The idea that God has or did have a righteous wrath directed at mankind is integral to Christian Theology and its view of redemption. In its simplest form the story the church draws from the Bible is that sin made God angry and Jesus came to appease God and turn that anger into divine love.
It is undeniable that the Bible narrative talks a lot about God’s wrath. God is depicted throughout as if He has all the emotions of a human: anger, jealousy, regret, frustration, and affection. He seems to vacillate from one emotion to another much like we experience our mood swings.
So I don’t argue about what the Bible says. Instead I ponder questions about how the entire story from start to finish interconnects. Is there any discernible logical pattern that takes us from Genesis 1 to the end of Revelations? Here again I don’t even expect necessarily that whatever God represents- spirit, being, universal consciousness, or divine energy- has to be amenable to human logic or within the grasp of the human mind. In other words I accept that there is an element of mystery which will likely never be resolved.
But, if we are to try to draw any level of understanding from a written text and human language, then human logic and comprehension has to come into play. If that comprehension perceives a plan and a required follow up, then the text almost demands scrutiny as to the whys and wherefores, the reasons and reasoning behind it all. From that conclusion, I cannot escape my own urge to question. I may likely question in vain, but I don’t hesitate to continue because I should fear God’s wrath. That just seems too preposterous to accept.
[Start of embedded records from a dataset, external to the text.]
(* ===== verification/Stream.v ===== *)
(** * Poll-based streams and [Observable] ([ice-rpc-rx/src/stream.rs], [creation.rs])

    A stream is a state with a [poll_next]; what an operator pipeline does is
    stated on the sequence of events its source delivers, however many
    [Pending] polls separate them ([yields]).  A closure of the source is a
    function that threads its captured state. *)

From S2P Require Import Prelude Text Event.

(** ** The stream interface *)

(** [futures_lite::Stream]. *)
Class Stream (S A : Type) : Type := poll_next : S → poll (option A) * S.
#[export] Hint Mode Stream ! - : typeclass_instances.

(** A stream whose remaining items are counted: what bounds the loops of the
    operators that skip items. *)
Class Sized (S A : Type) `{Stream S A} : Type := {
  stream_size : S → nat;
  poll_size_le s : stream_size (poll_next s).2 ≤ stream_size s;
  poll_size_lt s a s' : poll_next s = (Ready (Some a), s') → stream_size s' < stream_size s
}.
#[export] Hint Mode Sized ! - - : typeclass_instances.

(** [emits s l s']: polling [s] hands out the items [l], between any number of
    [Pending] polls, and leaves [s']. *)
Inductive emits {S A} `{Stream S A} : S → list A → S → Prop :=
| emits_refl s : emits s [] s
| emits_pending s s1 l s' : poll_next s = (Pending, s1) → emits s1 l s' → emits s l s'
| emits_item s s1 a l s' : poll_next s = (Ready (Some a), s1) → emits s1 l s' → emits s (a :: l) s'.
Lemma switch_map_follows_latest_witness :
  let proj (v : nat) := MkScript [Pending; Ready (Next (v * 10)); Pending; Ready (Next (E:=nat) v)] in
  yields (H:=SwitchMap_poll_next (T:=nat) (E:=nat) (λ x v, (proj v, x)))
    (switch_map_new (MkScript [Ready (Next 1); Ready (Next 2); Ready Complete]) tt)
    [Next 20; Next 2; Complete].
Proof.
  intros proj.
  refine (proj1 (switch_map_follows_latest proj
    (MkScript [Ready (Next 1); Ready (Next 2); Ready Complete]) [1] 2 SourceCompleted
    [Next 20; Next 2] (λ _, []) []) _ _ _).
  - repeat (eapply prompt_item; [reflexivity|]). by eapply prompt_end.
  - intros w Hw. eexists. reflexivity.
  - apply (script_yields [Pending; Ready (Next 20); Pending; Ready (Next 2)]).
Defined.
So, returning to the issue of wrath, I have to ask why God was angry? How was he offended? In human terms we get angry when we are offended. Anger is directed to the offender or the offensive situation in some cases. An offense derives from a threat either to our physical or emotional well being. We can be assaulted or insulted and feel offended. No one I know suggests that man can threaten God in the sense of personal injury. So it seems that the offense had to be mental or emotional. Did God feel insulted? Were His feelings hurt? Does God respond to insults in knee jerk fashion like we do or does He deliberate about them before acting in wrath?
Many people read I Peter 1:20 and other related texts and conclude that the Bible plan of salvation, the plan to deal with God’s wrath, existed before Creation. If that is the case, then God knew of man’s pending need and prepared for it before the events which precipitated that need. How does God logically get offended and angry over what He knew was going to happen? In human terms, the terms used in the Bible to describe God, that makes no sense.
One could even go so far as to conclude that if God knew what would happen, in effect, he made it inevitable by not intervening. Couldn’t a bit firmer, more complete warning about the Tree of Knowledge have sufficed to keep Adam from making a serious mistake? And who turned the snake loose?
This questioning does not indict God, in my mind, unless we insist on to the idea that God ended up offended by Adam, who only did what God already expected. That would seem to imply that God was so committed to being offended that He set up the whole deal for that reason. Not a very admirable deity if that be true.
As I admitted before, wrath is written large on the pages of the Bible. That doesn’t mean it fits very well with what else we see and should conclude from elsewhere in the same book.
It’s the eternal problem of Bible interpretation. Nobody has a consistent comprehension throughout, especially if every word has to be taken at face value with no possibility of a metaphorical meaning.